Thursday, December 3, 2020

Cory Finley's Bad Education (2020)

 This is the time of year when movie ten-best lists are emerging.  I do look at these lists to see what I may have missed during the year and try. to some extent, to fill in the gaps.  In most cases the contemporary films I haven't seen aren't any better than the ones I have, most of them looking as though D.W. Griffith had never lived.  I did find an exception this year, however, on Richard Lawson's (of Vanity Fair) list:  Bad Education.  This is film is playwright Cory Finley's second film (his first was Thoroughbreds in 2017, which I haven't seen); it's a beautifully structured film successful both as a human drama and as implied criticism of many of our questionable educational practices.  It takes place on Long Island in 2004 when school superintendent Frank Tassone (Hugh Jackman) and accountant Pam Gluckin (Allison Janney) stole more than eleven million dollars from the school's budget, mostly to buy luxury houses and cars and take exotic vacations.  
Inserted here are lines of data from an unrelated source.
(** X15.  With the three callbacks registered, the loop hands the repair
    command to the shell for a reported disconnect exactly when that
    disconnect comes 20 seconds or more after the last run on record, and
    for nothing else: messages, connects and signals neither run it nor
    move the record.  So any run during the loop is at least 20 seconds
    after the run before it, and the command is the same each time. *)
Theorem run_events_repairs (script : list (Env * Mosq.net_event))
    (e0 : Env) (w : World) (s : Mosq.session) :
  g_mosq w = Some s ->
  registered s ->
  script_fits script ->
  let times := repair_times (g_last_script_run w) script in
  exists w',
    run_events script e0 w = Some (tt, w') /\
    system_calls (trace w') =
      system_calls (trace w) ++ map (fun _ => repair_cmd w) times /\
    spaced (g_last_script_run w) times /\
    g_last_script_run w' = default (g_last_script_run w) (last times).
Proof.
  intros Hm Hreg Hfit times.
  destruct (run_events_trace script Hfit e0 w s Hm Hreg)
    as (w' & Hrun & _ & _ & _ & H4 & H5).
  exists w'. split; [exact Hrun|]. split; [exact H4|].
  split; [apply repair_times_spaced|exact H5].
Qed.

Lemma run_events_repairs_witness :
  exists w',
    run_events
      (sample_reports ++
       [(quiet_env 1700000010, Mosq.Disconnected 7);
        (quiet_env 1700000030, Mosq.Disconnected 7)])
      (quiet_env 1700000000) serving_world = Some (tt, w') /\
    system_calls (trace w') =
      ["sh -c './handle_network_error.sh'";
       "sh -c './handle_network_error.sh'"].
Proof.
  destruct (run_events_repairs
              (sample_reports ++
               [(quiet_env 1700000010, Mosq.Disconnected 7);
                (quiet_env 1700000030, Mosq.Disconnected 7)])
              (quiet_env 1700000000) serving_world
              (Mosq.mkSession "mqtt2sqlite-1" true
                 (Some Mosq.cb_handle_connect)
                 (Some Mosq.cb_handle_disconnect)
                 (Some Mosq.cb_handle_message) None))
    as (w' & Hrun & Hcalls & _).
  - reflexivity.
  - repeat split.
  - repeat constructor; simpl; lia.
  - exists w'. split; [exact Hrun|exact Hcalls].
Defined.

End LoopTrace.

(** * Properties of reset_wemos *)

Section ResetPulse.

Import ResetWemos.

Variables UINT_MAX ULONG_MAX O_NONBLOCK : Z.

Lemma clear_bit_spec (m n i : Z) :
  0 <= n -> 0 <= i ->
  Z.testbit (Z.land m (Z.lnot (2 ^ n))) i =
    if i =? n then false else Z.testbit m i.
Proof.
  intros Hn Hi. rewrite Z.land_spec, Z.lnot_spec, Z.pow2_bits_eqb by lia.
  rewrite (Z.eqb_sym n i). destruct (i =? n); simpl.
  - apply andb_false_r.
  - apply andb_true_r.
Qed.

Lemma set_bit_spec (m n i : Z) :
  0 <= n -> 0 <= i ->
  Z.testbit (Z.lor m (2 ^ n)) i = if i =? n then true else Z.testbit m i.
Proof.
  intros Hn Hi. rewrite Z.lor_spec, Z.pow2_bits_eqb by lia.
  rewrite (Z.eqb_sym n i). destruct (i =? n); simpl.
  - apply orb_true_r.
  - apply orb_false_r.
Qed.

Lemma pulse_of_nonneg (args : list string) :
  0 <= UINT_MAX -> 0 <= pulse_of UINT_MAX ULONG_MAX args.
Proof.
  intros H. unfold pulse_of.
  destruct args as [|d [|p rest]]; try lia.
  apply Z.mod_pos_bound. lia.
Qed.

Lemma timespec_ms_msleep (ms : Z) :
  0 <= ms ->
  timespec_ms (ms / 1000) (ms mod 1000 * 1000000) = Some ms.
Proof.
  intros H. unfold timespec_ms.
  pose proof (Z.mod_pos_bound ms 1000 ltac:(lia)).
  pose proof (Z.div_pos ms 1000 H ltac:(lia)).
  rewrite Z.mod_mul by lia. rewrite Z.div_mul by lia.
  destruct (Z.leb_spec 0 (ms / 1000)); [|lia].
  destruct (Z.leb_spec 0 (ms mod 1000 * 1000000)); [|lia].
  destruct (Z.ltb_spec (ms mod 1000 * 1000000) 1000000000); [|lia].
  cbn. f_equal. pose proof (Z.div_mod ms 1000 ltac:(lia)). lia.
Qed.

Lemma msleep_nowrap (ms : Z) :
  999000000 <= ULONG_MAX ->
  (ms mod 1000 * 1000000) mod (ULONG_MAX + 1) = ms mod 1000 * 1000000.
Proof.
  intros H. pose proof (Z.mod_pos_bound ms 1000 ltac:(lia)).
  apply Z.mod_small. lia.
Qed.

(** The run in which every checked call succeeds. *)
Lemma main_succeeds (k : Kernel) (args : list string) :
  999000000 <= ULONG_MAX ->
  0 <= UINT_MAX ->
  all_succeed k args ->
  let fd := k_open k (device_of args) in
  let pulse := pulse_of UINT_MAX ULONG_MAX args in
  let m1 := Z.land (k_lines k) (Z.lnot TIOCM_DTR) in
  let m2 := Z.lor m1 TIOCM_RTS in
  let m3 := Z.land m2 (Z.lnot TIOCM_RTS) in
  exists t,
    main UINT_MAX ULONG_MAX O_NONBLOCK args k [] = (inl 0, t) /\
    t = [Open (device_of args); GetFl fd] ++
        (if 0 <=? k_getfl k
         then [SetFl fd (Z.land (k_getfl k) (Z.lnot O_NONBLOCK))]
         else []) ++
        [ModemGet fd; ModemSet fd m1; Nanosleep 0 50000000; ModemSet fd m2;
         Nanosleep (pulse / 1000) (pulse mod 1000 * 1000000);
         ModemSet fd m3; Nanosleep 0 50000000; Close fd] /\
    sleeps t = [Some 50; Some pulse; Some 50].
Proof.
  intros Hul Hui (Hopen & Hget & Hs0 & Hs1 & Hs2) fd pulse m1 m2 m3.
  unfold main. fold (device_of args). fold (pulse_of UINT_MAX ULONG_MAX args).
  fold pulse.
  assert (Eopen : (k_open k (device_of args) <? 0) = false) by lia.
  assert (Eget : (k_tiocmget k <? 0) = false) by lia.
  assert (Es0 : (k_tiocmset k 0%nat <? 0) = false) by lia.
  assert (Es1 : (k_tiocmset k 1%nat <? 0) = false) by lia.
  assert (Es2 : (k_tiocmset k 2%nat <? 0) = false) by lia.
  unfold open, die, fcntl_getfl, fcntl_setfl, ioctl_tiocmget, ioctl_tiocmset,
    msleep, close, pcall, answer, pret, exit, pbind.
  cbn [fst snd app]. rewrite Eopen, Eget.
  change (50 / 1000) with 0. change (50 mod 1000 * 1000000) with 50000000.
  rewrite (Z.mod_small 50000000) by lia. rewrite msleep_nowrap by exact Hul.
  pose proof (pulse_of_nonneg args Hui) as Hpulse. fold pulse in Hpulse.
  destruct (0 <=? k_getfl k);
    cbn [app List.filter length is_modem_set]; rewrite Es0;
    cbn [app List.filter length is_modem_set]; rewrite Es1;
    cbn [app List.filter length is_modem_set]; rewrite Es2;
    cbn [app List.filter length is_modem_set];
    (eexists; split; [reflexivity|]; split; [reflexivity|]);
    unfold sleeps; cbn -[timespec_ms Z.div Z.modulo Z.mul];
    rewrite (timespec_ms_msleep pulse Hpulse); reflexivity.
Qed.

(** The lines the three writes ask for, bit by bit: DTR is bit 1 and RTS
    is bit 2. *)
Lemma pulse_bits (lines i : Z) :
  0 <= i ->
  let m1 := Z.land lines (Z.lnot TIOCM_DTR) in
  let m2 := Z.lor m1 TIOCM_RTS in
  let m3 := Z.land m2 (Z.lnot TIOCM_RTS) in
  Z.testbit m1 i = (if i =? 1 then false else Z.testbit lines i) /\
  Z.testbit m2 i =
    (if i =? 1 then false else if i =? 2 then true else Z.testbit lines i) /\
  Z.testbit m3 i =
    (if i =? 1 then false else if i =? 2 then false else Z.testbit lines i).
Proof.
  intros Hi m1 m2 m3. subst m1 m2 m3.
  change TIOCM_DTR with (2 ^ 1). change TIOCM_RTS with (2 ^ 2).
  rewrite !clear_bit_spec, !set_bit_spec, !clear_bit_spec by lia.
  destruct (Z.eqb_spec i 1), (Z.eqb_spec i 2); try lia; auto.
Qed.

(** X16.  When [open], [ioctl(TIOCMGET)] and the three [ioctl(TIOCMSET)]
    succeed, [reset_wemos] returns 0 after exactly this: it opens the
    device, reads the flags of the descriptor and, if that worked, writes
    them back without [O_NONBLOCK]; it reads the modem lines, writes them
    back with DTR off, sleeps 50 ms, writes them with RTS on, sleeps the
    pulse, writes them with RTS off, sleeps 50 ms and closes the device.
    Each sleep is a valid [timespec] of exactly that many milliseconds.  In
    all three writes DTR is off, only the second has RTS on, and every other
    line is as it was read. *)
Theorem reset_pulse_sequence (k : Kernel) (args : list string) :
  999000000 <= ULONG_MAX ->
  0 <= UINT_MAX ->
  all_succeed k args ->
  let fd := k_open k (device_of args) in
  let pulse := pulse_of UINT_MAX ULONG_MAX args in
  let m1 := Z.land (k_lines k) (Z.lnot TIOCM_DTR) in
  let m2 := Z.lor m1 TIOCM_RTS in
  let m3 := Z.land m2 (Z.lnot TIOCM_RTS) in
  exists t,
    main UINT_MAX ULONG_MAX O_NONBLOCK args k [] = (inl 0, t) /\
    t = [Open (device_of args); GetFl fd] ++
        (if 0 <=? k_getfl k
         then [SetFl fd (Z.land (k_getfl k) (Z.lnot O_NONBLOCK))]
         else []) ++
        [ModemGet fd; ModemSet fd m1; Nanosleep 0 50000000; ModemSet fd m2;
         Nanosleep (pulse / 1000) (pulse mod 1000 * 1000000);
         ModemSet fd m3; Nanosleep 0 50000000; Close fd] /\
    sleeps t = [Some 50; Some pulse; Some 50] /\
    modem_writes t = [m1; m2; m3] /\
    forall i, 0 <= i ->
      Z.testbit m1 i = (if i =? 1 then false else Z.testbit (k_lines k) i) /\
      Z.testbit m2 i =
        (if i =? 1 then false
         else if i =? 2 then true else Z.testbit (k_lines k) i) /\
      Z.testbit m3 i =
        (if i =? 1 then false
         else if i =? 2 then false else Z.testbit (k_lines k) i).
Proof.
  intros Hul Hui Hall fd pulse m1 m2 m3.
  destruct (main_succeeds k args Hul Hui Hall) as (t & Hrun & Ht & Hsl).
  exists t. split; [exact Hrun|]. split; [exact Ht|]. split; [exact Hsl|].
  split.
  - rewrite Ht. destruct (0 <=? k_getfl k); reflexivity.
  - intros i Hi. apply (pulse_bits (k_lines k) i Hi).
Qed.

Ltac reset_failed :=
  cbn [app List.filter length is_modem_set fst snd];
  eexists _, _; split; [reflexivity|];
  split; [right; reflexivity|];
  split; [split; [discriminate|unfold all_succeed; lia]|];
  split; [intros _; split; [eexists; reflexivity|reflexivity]|];
  split; [try reflexivity; lia|];
  split; [discriminate|].

(** X17.  [reset_wemos] ends with exit code 0 or 1, and with 0 exactly
    when [open], [ioctl(TIOCMGET)] and the three [ioctl(TIOCMSET)] all
    succeeded; what the two [fcntl] calls answer does not matter.  After
    the first of these calls that fails it makes no further call but the
    [perror] for it and does not close the device; after a failed [open]
    it has done nothing else.  With exit code 0 the last call is the
    [close].  In no run, failed or not, does it ask for DTR to be on. *)
Theorem reset_exit_code (k : Kernel) (args : list string) :
  exists r t,
    main UINT_MAX ULONG_MAX O_NONBLOCK args k [] = (r, t) /\
    (r = inl 0 \/ r = inr 1) /\
    (r = inl 0 <-> all_succeed k args) /\
    (r = inr 1 ->
     (exists msg, last t = Some (Perror msg)) /\
     List.filter is_close t = []) /\
    (k_open k (device_of args) < 0 ->
     t = [Open (device_of args); Perror "open"]) /\
    (r = inl 0 -> last t = Some (Close (k_open k (device_of args)))) /\
    Forall (fun m => Z.testbit m 1 = false) (modem_writes t).
Proof.
  destruct (pulse_bits (k_lines k) 1 ltac:(lia)) as (B1 & B2 & B3).
  cbn [Z.eqb Pos.eqb] in B1, B2, B3.
  unfold main. fold (device_of args). fold (pulse_of UINT_MAX ULONG_MAX args).
  unfold open, die, fcntl_getfl, fcntl_setfl, ioctl_tiocmget, ioctl_tiocmset,
    msleep, close, pcall, answer, pret, exit, pbind.
  cbn [fst snd app].
  destruct (Z.ltb_spec (k_open k (device_of args)) 0) as [Ho|Ho].
  { reset_failed. constructor. }
  destruct (0 <=? k_getfl k);
    (destruct (Z.ltb_spec (k_tiocmget k) 0) as [Hg|Hg];
     [reset_failed; constructor|]);
    cbn [app List.filter length is_modem_set fst snd];
    (destruct (Z.ltb_spec (k_tiocmset k 0%nat) 0) as [H0|H0];
     [reset_failed; repeat constructor; assumption|]);
    cbn [app List.filter length is_modem_set fst snd];
    (destruct (Z.ltb_spec (k_tiocmset k 1%nat) 0) as [H1|H1];
     [reset_failed; repeat constructor; assumption|]);
    cbn [app List.filter length is_modem_set fst snd];
    (destruct (Z.ltb_spec (k_tiocmset k 2%nat) 0) as [H2|H2];
     [reset_failed; repeat constructor; assumption|]);
    cbn [app List.filter length is_modem_set fst snd];
    (eexists _, _; split; [reflexivity|]);
    (split; [left; reflexivity|]);
    (split; [split; [intros _; unfold all_succeed; lia|reflexivity]|]);
    (split; [discriminate|]);
    (split; [lia|]);
    (split; [reflexivity|]);
    repeat constructor; assumption.
Qed.

Lemma decimal_value_nonneg (ds : string) (acc : Z) :
  Decimal.all_chars CStr.isdigit ds = true -> 0 <= acc ->
  0 <= CStr.decimal_value acc ds.
Proof.
  revert acc. induction ds as [|c ds IH]; intros acc Hds Hacc; [exact Hacc|].
  simpl in Hds. apply andb_prop in Hds as [Hc Hds]. simpl.
  apply IH; [exact Hds|]. unfold CStr.isdigit in Hc. unfold CStr.digit_value.
  lia.
Qed.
The film was written by Mike Makowsky, who had been in middle school in Roslyn when the scandal broke, and photographed by Lyle Vincent, whose garish color cinematography captures Long Island as effectively as Janney's accent.  The real heroine of the story is school newspaper reporter Rachel Bhargava (Geraldine Viswanathan), who exposes Tassone's embezzlement even after he threatens her when she inadvertently knocks on the door of his Park Avenue apartment, an address where a supposed supplier had received money.  The key to Tassone's success as an embezzler was his ability to recruit good teachers that helped get students into Ivy League colleges which, in turn, made the school district popular and helped hike the cost of houses, the head of the school board being a real estate wheeler-dealer.  That high SAT scores and admission to an Ivy League school are positive symbols of an education is what leads to scandals such as the recent briberies in California and this film is an example of where such distorted views can lead and the damage that results.